** Work instruction **
In your answer, transcribe all of the data exactly.

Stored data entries
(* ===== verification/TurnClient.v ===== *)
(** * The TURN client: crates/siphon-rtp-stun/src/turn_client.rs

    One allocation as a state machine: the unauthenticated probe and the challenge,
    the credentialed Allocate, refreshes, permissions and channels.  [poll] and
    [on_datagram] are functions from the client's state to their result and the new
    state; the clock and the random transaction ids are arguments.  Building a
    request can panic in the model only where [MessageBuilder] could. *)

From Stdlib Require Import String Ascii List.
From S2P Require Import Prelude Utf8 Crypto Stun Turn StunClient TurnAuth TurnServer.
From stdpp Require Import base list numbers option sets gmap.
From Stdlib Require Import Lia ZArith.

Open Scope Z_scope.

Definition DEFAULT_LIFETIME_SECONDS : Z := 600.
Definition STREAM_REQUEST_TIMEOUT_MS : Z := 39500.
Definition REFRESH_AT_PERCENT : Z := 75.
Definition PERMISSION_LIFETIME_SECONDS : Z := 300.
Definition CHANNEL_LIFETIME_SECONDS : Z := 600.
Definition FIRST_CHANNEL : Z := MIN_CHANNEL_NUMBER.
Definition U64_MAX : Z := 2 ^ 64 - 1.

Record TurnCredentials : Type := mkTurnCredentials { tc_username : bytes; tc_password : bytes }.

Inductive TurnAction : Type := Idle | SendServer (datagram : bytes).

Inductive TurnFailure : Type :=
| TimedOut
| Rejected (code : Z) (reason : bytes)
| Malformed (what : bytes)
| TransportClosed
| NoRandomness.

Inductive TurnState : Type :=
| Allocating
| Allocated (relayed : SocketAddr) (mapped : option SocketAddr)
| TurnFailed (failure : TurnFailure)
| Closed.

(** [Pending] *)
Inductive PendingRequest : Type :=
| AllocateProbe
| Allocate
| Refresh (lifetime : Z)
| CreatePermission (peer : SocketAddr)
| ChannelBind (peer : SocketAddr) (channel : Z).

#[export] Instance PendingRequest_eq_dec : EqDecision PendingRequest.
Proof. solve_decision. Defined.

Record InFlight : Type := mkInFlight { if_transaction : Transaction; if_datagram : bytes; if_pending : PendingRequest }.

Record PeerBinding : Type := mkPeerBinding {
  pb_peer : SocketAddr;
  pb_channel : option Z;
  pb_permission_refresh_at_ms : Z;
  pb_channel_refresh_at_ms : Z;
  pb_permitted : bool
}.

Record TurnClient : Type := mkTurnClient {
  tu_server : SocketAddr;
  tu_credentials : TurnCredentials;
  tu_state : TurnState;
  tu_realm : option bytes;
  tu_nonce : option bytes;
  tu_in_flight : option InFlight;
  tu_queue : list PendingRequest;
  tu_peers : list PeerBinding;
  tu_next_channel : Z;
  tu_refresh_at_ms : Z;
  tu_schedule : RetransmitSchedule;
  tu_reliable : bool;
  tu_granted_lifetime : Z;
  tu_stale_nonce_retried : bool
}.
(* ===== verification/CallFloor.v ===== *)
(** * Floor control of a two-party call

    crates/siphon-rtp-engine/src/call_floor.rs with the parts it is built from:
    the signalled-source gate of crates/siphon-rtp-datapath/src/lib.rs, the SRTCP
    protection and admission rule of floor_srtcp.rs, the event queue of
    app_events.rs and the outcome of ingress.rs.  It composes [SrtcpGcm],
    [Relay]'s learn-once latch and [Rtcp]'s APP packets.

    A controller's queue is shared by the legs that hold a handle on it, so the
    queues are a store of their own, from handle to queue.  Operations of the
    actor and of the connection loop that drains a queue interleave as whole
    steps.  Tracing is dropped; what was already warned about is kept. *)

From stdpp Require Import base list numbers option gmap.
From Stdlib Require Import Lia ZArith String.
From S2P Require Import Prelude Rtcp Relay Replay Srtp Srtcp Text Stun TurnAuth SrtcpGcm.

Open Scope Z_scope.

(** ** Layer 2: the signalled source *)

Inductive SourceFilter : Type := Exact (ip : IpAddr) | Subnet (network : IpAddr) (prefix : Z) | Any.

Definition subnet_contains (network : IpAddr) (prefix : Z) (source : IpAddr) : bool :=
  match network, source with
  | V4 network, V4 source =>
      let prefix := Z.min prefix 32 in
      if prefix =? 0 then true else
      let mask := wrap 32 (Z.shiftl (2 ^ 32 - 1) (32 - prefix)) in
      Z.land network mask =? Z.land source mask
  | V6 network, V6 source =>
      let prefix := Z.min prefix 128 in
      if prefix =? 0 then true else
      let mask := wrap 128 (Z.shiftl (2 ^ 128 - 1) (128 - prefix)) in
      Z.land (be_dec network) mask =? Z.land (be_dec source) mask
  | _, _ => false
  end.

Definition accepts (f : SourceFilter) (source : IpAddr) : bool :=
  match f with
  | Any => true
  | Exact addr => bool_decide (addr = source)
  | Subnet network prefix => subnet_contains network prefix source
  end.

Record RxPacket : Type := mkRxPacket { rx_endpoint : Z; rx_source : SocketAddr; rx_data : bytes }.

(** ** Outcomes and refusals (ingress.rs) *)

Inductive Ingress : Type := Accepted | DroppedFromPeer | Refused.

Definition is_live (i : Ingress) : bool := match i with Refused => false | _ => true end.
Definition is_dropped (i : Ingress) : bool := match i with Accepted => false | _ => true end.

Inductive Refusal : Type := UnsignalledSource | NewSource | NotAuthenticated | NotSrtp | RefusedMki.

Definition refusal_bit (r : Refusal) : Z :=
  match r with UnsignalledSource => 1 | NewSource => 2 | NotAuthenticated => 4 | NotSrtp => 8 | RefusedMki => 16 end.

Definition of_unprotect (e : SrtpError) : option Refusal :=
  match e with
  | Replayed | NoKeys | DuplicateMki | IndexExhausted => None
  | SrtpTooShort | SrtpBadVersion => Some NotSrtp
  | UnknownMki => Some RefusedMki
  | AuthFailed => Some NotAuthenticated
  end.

** Problem solution **
(* ===== verification/TurnClient.v ===== *)
(** * The TURN client: crates/siphon-rtp-stun/src/turn_client.rs

    One allocation as a state machine: the unauthenticated probe and the challenge,
    the credentialed Allocate, refreshes, permissions and channels.  [poll] and
    [on_datagram] are functions from the client's state to their result and the new
    state; the clock and the random transaction ids are arguments.  Building a
    request can panic in the model only where [MessageBuilder] could. *)

From Stdlib Require Import String Ascii List.
From S2P Require Import Prelude Utf8 Crypto Stun Turn StunClient TurnAuth TurnServer.
From stdpp Require Import base list numbers option sets gmap.
From Stdlib Require Import Lia ZArith.

Open Scope Z_scope.

Definition DEFAULT_LIFETIME_SECONDS : Z := 600.
Definition STREAM_REQUEST_TIMEOUT_MS : Z := 39500.
Definition REFRESH_AT_PERCENT : Z := 75.
Definition PERMISSION_LIFETIME_SECONDS : Z := 300.
Definition CHANNEL_LIFETIME_SECONDS : Z := 600.
Definition FIRST_CHANNEL : Z := MIN_CHANNEL_NUMBER.
Definition U64_MAX : Z := 2 ^ 64 - 1.

Record TurnCredentials : Type := mkTurnCredentials { tc_username : bytes; tc_password : bytes }.

Inductive TurnAction : Type := Idle | SendServer (datagram : bytes).

Inductive TurnFailure : Type :=
| TimedOut
| Rejected (code : Z) (reason : bytes)
| Malformed (what : bytes)
| TransportClosed
| NoRandomness.

Inductive TurnState : Type :=
| Allocating
| Allocated (relayed : SocketAddr) (mapped : option SocketAddr)
| TurnFailed (failure : TurnFailure)
| Closed.

(** [Pending] *)
Inductive PendingRequest : Type :=
| AllocateProbe
| Allocate
| Refresh (lifetime : Z)
| CreatePermission (peer : SocketAddr)
| ChannelBind (peer : SocketAddr) (channel : Z).

#[export] Instance PendingRequest_eq_dec : EqDecision PendingRequest.
Proof. solve_decision. Defined.

Record InFlight : Type := mkInFlight { if_transaction : Transaction; if_datagram : bytes; if_pending : PendingRequest }.

Record PeerBinding : Type := mkPeerBinding {
  pb_peer : SocketAddr;
  pb_channel : option Z;
  pb_permission_refresh_at_ms : Z;
  pb_channel_refresh_at_ms : Z;
  pb_permitted : bool
}.

Record TurnClient : Type := mkTurnClient {
  tu_server : SocketAddr;
  tu_credentials : TurnCredentials;
  tu_state : TurnState;
  tu_realm : option bytes;
  tu_nonce : option bytes;
  tu_in_flight : option InFlight;
  tu_queue : list PendingRequest;
  tu_peers : list PeerBinding;
  tu_next_channel : Z;
  tu_refresh_at_ms : Z;
  tu_schedule : RetransmitSchedule;
  tu_reliable : bool;
  tu_granted_lifetime : Z;
  tu_stale_nonce_retried : bool
}.
(* ===== verification/CallFloor.v ===== *)
(** * Floor control of a two-party call

    crates/siphon-rtp-engine/src/call_floor.rs with the parts it is built from:
    the signalled-source gate of crates/siphon-rtp-datapath/src/lib.rs, the SRTCP
    protection and admission rule of floor_srtcp.rs, the event queue of
    app_events.rs and the outcome of ingress.rs.  It composes [SrtcpGcm],
    [Relay]'s learn-once latch and [Rtcp]'s APP packets.

    A controller's queue is shared by the legs that hold a handle on it, so the
    queues are a store of their own, from handle to queue.  Operations of the
    actor and of the connection loop that drains a queue interleave as whole
    steps.  Tracing is dropped; what was already warned about is kept. *)

From stdpp Require Import base list numbers option gmap.
From Stdlib Require Import Lia ZArith String.
From S2P Require Import Prelude Rtcp Relay Replay Srtp Srtcp Text Stun TurnAuth SrtcpGcm.

Open Scope Z_scope.

(** ** Layer 2: the signalled source *)

Inductive SourceFilter : Type := Exact (ip : IpAddr) | Subnet (network : IpAddr) (prefix : Z) | Any.

Definition subnet_contains (network : IpAddr) (prefix : Z) (source : IpAddr) : bool :=
  match network, source with
  | V4 network, V4 source =>
      let prefix := Z.min prefix 32 in
      if prefix =? 0 then true else
      let mask := wrap 32 (Z.shiftl (2 ^ 32 - 1) (32 - prefix)) in
      Z.land network mask =? Z.land source mask
  | V6 network, V6 source =>
      let prefix := Z.min prefix 128 in
      if prefix =? 0 then true else
      let mask := wrap 128 (Z.shiftl (2 ^ 128 - 1) (128 - prefix)) in
      Z.land (be_dec network) mask =? Z.land (be_dec source) mask
  | _, _ => false
  end.

Definition accepts (f : SourceFilter) (source : IpAddr) : bool :=
  match f with
  | Any => true
  | Exact addr => bool_decide (addr = source)
  | Subnet network prefix => subnet_contains network prefix source
  end.

Record RxPacket : Type := mkRxPacket { rx_endpoint : Z; rx_source : SocketAddr; rx_data : bytes }.

(** ** Outcomes and refusals (ingress.rs) *)

Inductive Ingress : Type := Accepted | DroppedFromPeer | Refused.

Definition is_live (i : Ingress) : bool := match i with Refused => false | _ => true end.
Definition is_dropped (i : Ingress) : bool := match i with Accepted => false | _ => true end.

Inductive Refusal : Type := UnsignalledSource | NewSource | NotAuthenticated | NotSrtp | RefusedMki.

Definition refusal_bit (r : Refusal) : Z :=
  match r with UnsignalledSource => 1 | NewSource => 2 | NotAuthenticated => 4 | NotSrtp => 8 | RefusedMki => 16 end.

Definition of_unprotect (e : SrtpError) : option Refusal :=
  match e with
  | Replayed | NoKeys | DuplicateMki | IndexExhausted => None
  | SrtpTooShort | SrtpBadVersion => Some NotSrtp
  | UnknownMki => Some RefusedMki
  | AuthFailed => Some NotAuthenticated
  end.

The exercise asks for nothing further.